= Sanny van Heteren =

German actress (born 1977)

Sanny van Heteren (born 9 June 1977 in Winsen (Luhe), Germany) is a German actress who has worked in both Hollywood German and Spanish productions. Her first role was in Ein Fall für TKKG: Drachenauge, where she played the lead role of Gaby. She can also be seen in Unknown with Liam Neeson and Underworld: Awakening.

In 2009 she played the lead in High Plains Invaders, a SyFy original movie where she played a gunslinger by the name of Rose Hildrige.

Played the role of Christiane in Til Schweiger's movie Kokowääh in 2011. In 2012 she played the role of Rachel in Dave Parker's experimental project Coldwater. In 2017 she played her first role in a Spanish production "La niebla y la doncella" where she plays the anguished mother, Margarethe von Amsberg. The Film is based on a Spanish novel.

She has recently been on numerous German TV shows including Der Staatsanwalt, Der Dicke, Stuttgart Homicide, SOKO Wismar and Letzte Spur Berlin.
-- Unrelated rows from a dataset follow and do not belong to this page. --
(* ===== verification/RaftWire.v ===== *)
(** Raft between processes: [raft/network_client.py] and [raft/raft_servicer.py].

    A node sends its requests through a [RaftNetworkClient] and answers those of its peers
    behind a [RaftServicer].  Both translate between the node's own messages and those of
    [proto/raft.proto], field by field. *)

From Stdlib Require Import ZArith Lia.
From S2P Require Import Prelude Bytes PyVal PyOps Mvcc StateMachine Groups Tso Metadata RaftStorage RaftNode Wire.

(** What a servicer calls of its node. *)
Class RaftPeer (W N : Type) := {
  rp_request_vote : N → RequestVoteRequest → M W RequestVoteResponse;
  rp_append_entries : N → AppendEntriesRequest → M W AppendEntriesResponse;
  rp_install_snapshot : N → InstallSnapshotRequest → M W InstallSnapshotResponse
}.

Module RaftServicer.
Section servicer.
Context {W N : Type} `{RaftPeer W N}.
Record t := { _node : N }.
Definition lift {A} (r : result A) : M W A := reads (λ _, r).

Definition RequestVote (s : t) (request : raft_pb2.RequestVoteRequest) : M W raft_pb2.RequestVoteResponse :=
  let internal_request :=
    {| rv_term := raft_pb2.vq_term request; rv_candidate_id := raft_pb2.vq_candidate_id request;
       rv_last_log_index := raft_pb2.vq_last_log_index request;
       rv_last_log_term := raft_pb2.vq_last_log_term request |} in
  let* response := rp_request_vote (_node s) internal_request in
  let* term := lift (uint64 (rvr_term response)) in
  ret {| raft_pb2.vr_term := term; raft_pb2.vr_vote_granted := rvr_vote_granted response |}.

Definition entry_in (e : raft_pb2.Entry) : LogEntry :=
  {| le_term := raft_pb2.en_term e; le_index := raft_pb2.en_index e; le_command := raft_pb2.en_command e |}.

Definition AppendEntries (s : t) (request : raft_pb2.AppendEntriesRequest) : M W raft_pb2.AppendEntriesResponse :=
  let entries := map entry_in (raft_pb2.aq_entries request) in
  let internal_request :=
    {| ae_term := raft_pb2.aq_term request; ae_leader_id := raft_pb2.aq_leader_id request;
       ae_prev_log_index := raft_pb2.aq_prev_log_index request;
       ae_prev_log_term := raft_pb2.aq_prev_log_term request; ae_entries := entries;
       ae_leader_commit := raft_pb2.aq_leader_commit request |} in
  let* response := rp_append_entries (_node s) internal_request in
  let* term := lift (uint64 (aer_term response)) in
  let* match_index := lift (uint64 (aer_match_index response)) in
  ret {| raft_pb2.ap_term := term; raft_pb2.ap_success := aer_success response;
         raft_pb2.ap_match_index := match_index |}.

Definition InstallSnapshot (s : t) (request : raft_pb2.InstallSnapshotRequest)
    : M W raft_pb2.InstallSnapshotResponse :=
  let internal_request :=
    {| is_term := raft_pb2.iq_term request; is_leader_id := raft_pb2.iq_leader_id request;
       is_last_included_index := raft_pb2.iq_last_included_index request;
       is_last_included_term := raft_pb2.iq_last_included_term request;
       is_data := raft_pb2.iq_data request |} in
  let* response := rp_install_snapshot (_node s) internal_request in
  let* term := lift (uint64 (isr_term response)) in
  ret {| raft_pb2.ip_term := term; raft_pb2.ip_success := isr_success response |}.
End servicer.
Arguments t : clear implicits.
End RaftServicer.

Module RaftNetworkClient.
Section client.
Context {W Ch : Type} `{Grpc W Ch}.

(** [_channels] and [_stubs], which are a stub per channel. *)
Record t := { _peer_addresses : gmap Z string; _channels : gmap Z Ch }.

Definition open_channel (a : gmap Z Ch * W) (e : Z * string) : gmap Z Ch * W :=
  let '(w, ch) := insecure_channel e.2 a.2 in (<[e.1 := ch]> a.1, w).
Definition init (peer_addresses : gmap Z string) : M W t := λ w,
  let '(channels, w') := foldl open_channel (∅, w) (map_to_list peer_addresses) in
  (w', Ok {| _peer_addresses := peer_addresses; _channels := channels |}).

Definition lift {A} (r : result A) : M W A := reads (λ _, r).

(** One call: [None] for a peer without a stub and for an [RpcError]. *)
Definition rpc_to {Q R A} (c : t) (peer_id : Z) (m : rpc Q R) (request : result Q) (answer : R → A)
    : M W (option A) :=
  match _channels c !! peer_id with
  | None => ret None
  | Some ch =>
      let* q := lift request in
      λ w, match unary m ch q w with
           | (w', Answered r) => (w', Ok (Some (answer r)))
           | (w', RpcError) => (w', Ok None)
           | (w', ChannelClosed) => (w', Raise ValueError)
           end
  end.

Definition vote_out (request : RequestVoteRequest) : result raft_pb2.RequestVoteRequest :=
  let? term := uint64 (rv_term request) in
  let? candidate_id := uint64 (rv_candidate_id request) in
  let? last_log_index := uint64 (rv_last_log_index request) in
  let? last_log_term := uint64 (rv_last_log_term request) in
  Ok {| raft_pb2.vq_term := term; raft_pb2.vq_candidate_id := candidate_id;
        raft_pb2.vq_last_log_index := last_log_index; raft_pb2.vq_last_log_term := last_log_term |}.

Definition request_vote (c : t) (peer_id : Z) (request : RequestVoteRequest) : M W (option RequestVoteResponse) :=
  rpc_to c peer_id RequestVote (vote_out request)
    (λ r, {| rvr_term := raft_pb2.vr_term r; rvr_vote_granted := raft_pb2.vr_vote_granted r |}).

Definition entry_out (e : LogEntry) : result raft_pb2.Entry :=
  let? term := uint64 (le_term e) in
  let? index := uint64 (le_index e) in
  Ok {| raft_pb2.en_term := term; raft_pb2.en_index := index; raft_pb2.en_command := le_command e |}.

Definition append_out (request : AppendEntriesRequest) : result raft_pb2.AppendEntriesRequest :=
  let? entries := traverse entry_out (ae_entries request) in
  let? term := uint64 (ae_term request) in
  let? leader_id := uint64 (ae_leader_id request) in
  let? prev_log_index := uint64 (ae_prev_log_index request) in
  let? prev_log_term := uint64 (ae_prev_log_term request) in
  let? leader_commit := uint64 (ae_leader_commit request) in
  Ok {| raft_pb2.aq_term := term; raft_pb2.aq_leader_id := leader_id;
        raft_pb2.aq_prev_log_index := prev_log_index; raft_pb2.aq_prev_log_term := prev_log_term;
        raft_pb2.aq_entries := entries; raft_pb2.aq_leader_commit := leader_commit |}.

Definition append_entries (c : t) (peer_id : Z) (request : AppendEntriesRequest)
    : M W (option AppendEntriesResponse) :=
  rpc_to c peer_id AppendEntries (append_out request)
    (λ r, {| aer_term := raft_pb2.ap_term r; aer_success := raft_pb2.ap_success r;
             aer_match_index := raft_pb2.ap_match_index r |}).

Definition snapshot_out (request : InstallSnapshotRequest) : result raft_pb2.InstallSnapshotRequest :=
  let? term := uint64 (is_term request) in
  let? leader_id := uint64 (is_leader_id request) in
  let? last_included_index := uint64 (is_last_included_index request) in
  let? last_included_term := uint64 (is_last_included_term request) in
  Ok {| raft_pb2.iq_term := term; raft_pb2.iq_leader_id := leader_id;
        raft_pb2.iq_last_included_index := last_included_index;
        raft_pb2.iq_last_included_term := last_included_term; raft_pb2.iq_data := is_data request |}.

Definition install_snapshot (c : t) (peer_id : Z) (request : InstallSnapshotRequest)
    : M W (option InstallSnapshotResponse) :=
  rpc_to c peer_id InstallSnapshot (snapshot_out request)
    (λ r, {| isr_term := raft_pb2.ip_term r; isr_success := raft_pb2.ip_success r |}).

Definition shutdown (c : t) : M W unit := λ w,
  (foldl (λ w e, channel_close e.2 w) w (map_to_list (_channels c)), Ok tt).
End client.
Arguments t : clear implicits.
End RaftNetworkClient.

(** ** Messages arrive as they were sent *)

Section facts.
Context {W Ch N : Type} `{GrpcLaws W Ch} `{!RaftPeer W N}.

Lemma rpc_to_some {Q R A} c peer ch (m : rpc Q R) q (answer : R → A) w w' r :
  RaftNetworkClient._channels c !! peer = Some ch →
  RaftNetworkClient.rpc_to c peer m q answer w = (w', Ok (Some r)) →
  ∃ q' r', q = Ok q' ∧ handle m (channel_to ch) q' w = (w', Ok r') ∧ r = answer r'.
Proof.
  unfold RaftNetworkClient.rpc_to, bind, reads. intros ->. destruct q as [q'|]; cbn; [|done].
  destruct (unary m ch q' w) as [w1 [r1| |]] eqn:Hu; [|done..]. intros [= <- <-].
  apply unary_answered in Hu. eauto.
Qed.

Lemma rpc_to_none {Q R A} c peer ch (m : rpc Q R) q (answer : R → A) w w' :
  RaftNetworkClient._channels c !! peer = Some ch →
  RaftNetworkClient.rpc_to c peer m q answer w = (w', Ok None) →
  w' = w ∨ ∃ q' r', q = Ok q' ∧ handle m (channel_to ch) q' w = (w', r').
Proof.
  unfold RaftNetworkClient.rpc_to, bind, reads. intros ->. destruct q as [q'|]; cbn; [|done].
  destruct (unary m ch q' w) as [w1 [r1| |]] eqn:Hu; [done| |done]. intros [= <-].
  apply unary_silent in Hu as [-> | [r' ?]]; [by left|right; eauto].
Qed.

(** A translation that adds nothing and loses nothing: [out] makes a message and [in_] reads
    it back. *)
Lemma vote_out_in q q' : RaftNetworkClient.vote_out q = Ok q' →
  {| rv_term := raft_pb2.vq_term q'; rv_candidate_id := raft_pb2.vq_candidate_id q';
     rv_last_log_index := raft_pb2.vq_last_log_index q';
     rv_last_log_term := raft_pb2.vq_last_log_term q' |} = q.
Proof.
  unfold RaftNetworkClient.vote_out. intros Hq.
  repeat (apply rbind_Ok in Hq as (? & [-> _]%uint64_Ok & Hq)). injection Hq as <-. by destruct q.
Qed.

Lemma entries_out_in es es' : traverse RaftNetworkClient.entry_out es = Ok es' → map RaftServicer.entry_in es' = es.
Proof.
  revert es'. induction es as [|[tm ix cm] es IH]; intros es'; cbn; [by intros [= <-]|]. intros Hq.
  apply rbind_Ok in Hq as (e & He & Hq). apply rbind_Ok in Hq as (es1 & Hes & [= <-]). cbn. rewrite (IH _ Hes).
  unfold RaftNetworkClient.entry_out in He. cbn in He.
  repeat (apply rbind_Ok in He as (? & [-> _]%uint64_Ok & He)). by injection He as <-.
Qed.

Lemma append_out_in q q' : RaftNetworkClient.append_out q = Ok q' →
  {| ae_term := raft_pb2.aq_term q'; ae_leader_id := raft_pb2.aq_leader_id q';
     ae_prev_log_index := raft_pb2.aq_prev_log_index q'; ae_prev_log_term := raft_pb2.aq_prev_log_term q';
     ae_entries := map RaftServicer.entry_in (raft_pb2.aq_entries q');
     ae_leader_commit := raft_pb2.aq_leader_commit q' |} = q.
Proof.
  unfold RaftNetworkClient.append_out. intros Hq. apply rbind_Ok in Hq as (es & Hes%entries_out_in & Hq).
  repeat (apply rbind_Ok in Hq as (? & [-> _]%uint64_Ok & Hq)). injection Hq as <-. cbn. rewrite Hes. by destruct q.
Qed.

Lemma snapshot_out_in q q' : RaftNetworkClient.snapshot_out q = Ok q' →
  {| is_term := raft_pb2.iq_term q'; is_leader_id := raft_pb2.iq_leader_id q';
     is_last_included_index := raft_pb2.iq_last_included_index q';
     is_last_included_term := raft_pb2.iq_last_included_term q'; is_data := raft_pb2.iq_data q' |} = q.
Proof.
  unfold RaftNetworkClient.snapshot_out. intros Hq.
  repeat (apply rbind_Ok in Hq as (? & [-> _]%uint64_Ok & Hq)). injection Hq as <-. by destruct q.
Qed.

(** The servicer of a node listens at an address. *)
Record raft_listens (address : string) (s : RaftServicer.t N) : Prop := {
  rl_vote q w : handle RequestVote address q w = RaftServicer.RequestVote s q w;
  rl_append q w : handle AppendEntries address q w = RaftServicer.AppendEntries s q w;
  rl_snapshot q w : handle InstallSnapshot address q w = RaftServicer.InstallSnapshot s q w
}.

(** What a call over the wire is worth: the peer's handler on this very request, with its
    very answer; or no answer, after the handler ran on this very request or not at all. *)
Definition carries {Q A} (over : Q → M W (option A)) (handler : Q → M W A) : Prop :=
  ∀ q w w',
    (∀ a, over q w = (w', Ok (Some a)) → handler q w = (w', Ok a)) ∧
    (over q w = (w', Ok None) → w' = w ∨ ∃ x, handler q w = (w', x)).

Lemma carries_intro {Q R Q' A} (m : rpc Q R) c peer ch address
    (out : Q' → result Q) (answer : R → A) (handler : Q' → M W A) :
  RaftNetworkClient._channels c !! peer = Some ch → address = channel_to ch →
  (∀ q q' w w' x, out q = Ok q' → handle m address q' w = (w', x) →
     ∃ y, handler q w = (w', y) ∧ ∀ r, x = Ok r → y = Ok (answer r)) →
  carries (λ q, RaftNetworkClient.rpc_to c peer m (out q) answer) handler.
Proof.
  intros Hch -> Hh q w w'. split.
  - intros a Hr. eapply rpc_to_some in Hr as (q' & r' & Hq & Hr & ->); [|done].
    destruct (Hh _ _ _ _ _ Hq Hr) as (y & Hy & Hya). by rewrite Hy, (Hya r').
  - intros Hr. eapply rpc_to_none in Hr as [-> | (q' & r' & Hq & Hr)]; [by left| |done]. right.
    destruct (Hh _ _ _ _ _ Hq Hr) as (y & Hy & _). eauto.
Qed.

(** Raft over the wire is Raft between nodes.  A vote, a batch of entries or a snapshot that
    a node sends to a peer reaches the peer's handler exactly as it was sent - every entry
    with its term, index and command - and the answer that comes back is exactly the
    handler's; a message or an answer may also be lost. *)
Theorem raft_messages_cross_unchanged c peer ch (s : RaftServicer.t N) :
  RaftNetworkClient._channels c !! peer = Some ch → raft_listens (channel_to ch) s →
  carries (RaftNetworkClient.request_vote c peer) (rp_request_vote (RaftServicer._node s)) ∧
  carries (RaftNetworkClient.append_entries c peer) (rp_append_entries (RaftServicer._node s)) ∧
  carries (RaftNetworkClient.install_snapshot c peer) (rp_install_snapshot (RaftServicer._node s)).
Proof.
  intros Hch Hl. split_and!.
  - apply (carries_intro _ _ _ _ _ _ _ _ Hch eq_refl). intros q q' w w' x Hq Hh.
    rewrite (rl_vote _ _ Hl) in Hh. unfold RaftServicer.RequestVote, bind, RaftServicer.lift, reads, ret in Hh.
    rewrite (vote_out_in _ _ Hq) in Hh. destruct (rp_request_vote _ q w) as [w1 [[tm gr]|e]] eqn:Hr.
    + cbn in Hh. destruct (uint64 tm) as [tm'|] eqn:Ht; injection Hh as <- <-; eexists; (split; [done|]); [|done].
      apply uint64_Ok in Ht as [-> _]. by intros r [= <-].
    + injection Hh as <- <-. by eexists.
  - apply (carries_intro _ _ _ _ _ _ _ _ Hch eq_refl). intros q q' w w' x Hq Hh.
    rewrite (rl_append _ _ Hl) in Hh. unfold RaftServicer.AppendEntries, bind, RaftServicer.lift, reads, ret in Hh.
    rewrite (append_out_in _ _ Hq) in Hh. destruct (rp_append_entries _ q w) as [w1 [[tm ok mi]|e]] eqn:Hr.
    + cbn in Hh. destruct (uint64 tm) as [tm'|] eqn:Ht; [|injection Hh as <- <-; by eexists].
      destruct (uint64 mi) as [mi'|] eqn:Hmi; injection Hh as <- <-; eexists; (split; [done|]); [|done].
      apply uint64_Ok in Ht as [-> _]. apply uint64_Ok in Hmi as [-> _]. by intros r [= <-].
    + injection Hh as <- <-. by eexists.
  - apply (carries_intro _ _ _ _ _ _ _ _ Hch eq_refl). intros q q' w w' x Hq Hh.
    rewrite (rl_snapshot _ _ Hl) in Hh. unfold RaftServicer.InstallSnapshot, bind, RaftServicer.lift, reads, ret in Hh.
    rewrite (snapshot_out_in _ _ Hq) in Hh. destruct (rp_install_snapshot _ q w) as [w1 [[tm ok]|e]] eqn:Hr.
    + cbn in Hh. destruct (uint64 tm) as [tm'|] eqn:Ht; injection Hh as <- <-; eexists; (split; [done|]); [|done].
      apply uint64_Ok in Ht as [-> _]. by intros r [= <-].
    + injection Hh as <- <-. by eexists.
Qed.
End facts.

(** The handlers of a [MemoryRaftNode]. *)
Definition raft_peer {S R} `{!RaftNode.StateMachine S} `{!RaftStorage R} `{!Msgpack}
    : RaftPeer (MemoryRaftNode.t S R) unit := {|
  rp_request_vote _ := MemoryRaftNode.request_vote;
  rp_append_entries _ := MemoryRaftNode.append_entries;
  rp_install_snapshot _ := MemoryRaftNode.install_snapshot
|}.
Sanny van Heteren was named ambassador of the city of Bad Kissingen on 19 December 2013.

== Filmography ==
- TKKG: Das Drachenauge (1992)
- Celebrity (1998)
- Black and White (1999)
- The Last Word (2008)
- High Plains Invaders (2009)
- The Key (short film) (2009)
- The Chosen One (2010)
- Kokowääh (2010)
- Unknown (2011)
- Hellraiser: Revelations (2011)
- Underworld: Awakening (2012)
- Tim Sander goes to Hollywood (2012)
- Violet (2013)
- Mindscape (2013)
- The Trials of Cate McCall (2014)
- The Key (2014)
- Framed (2015)
- La niebla y la doncella (2017)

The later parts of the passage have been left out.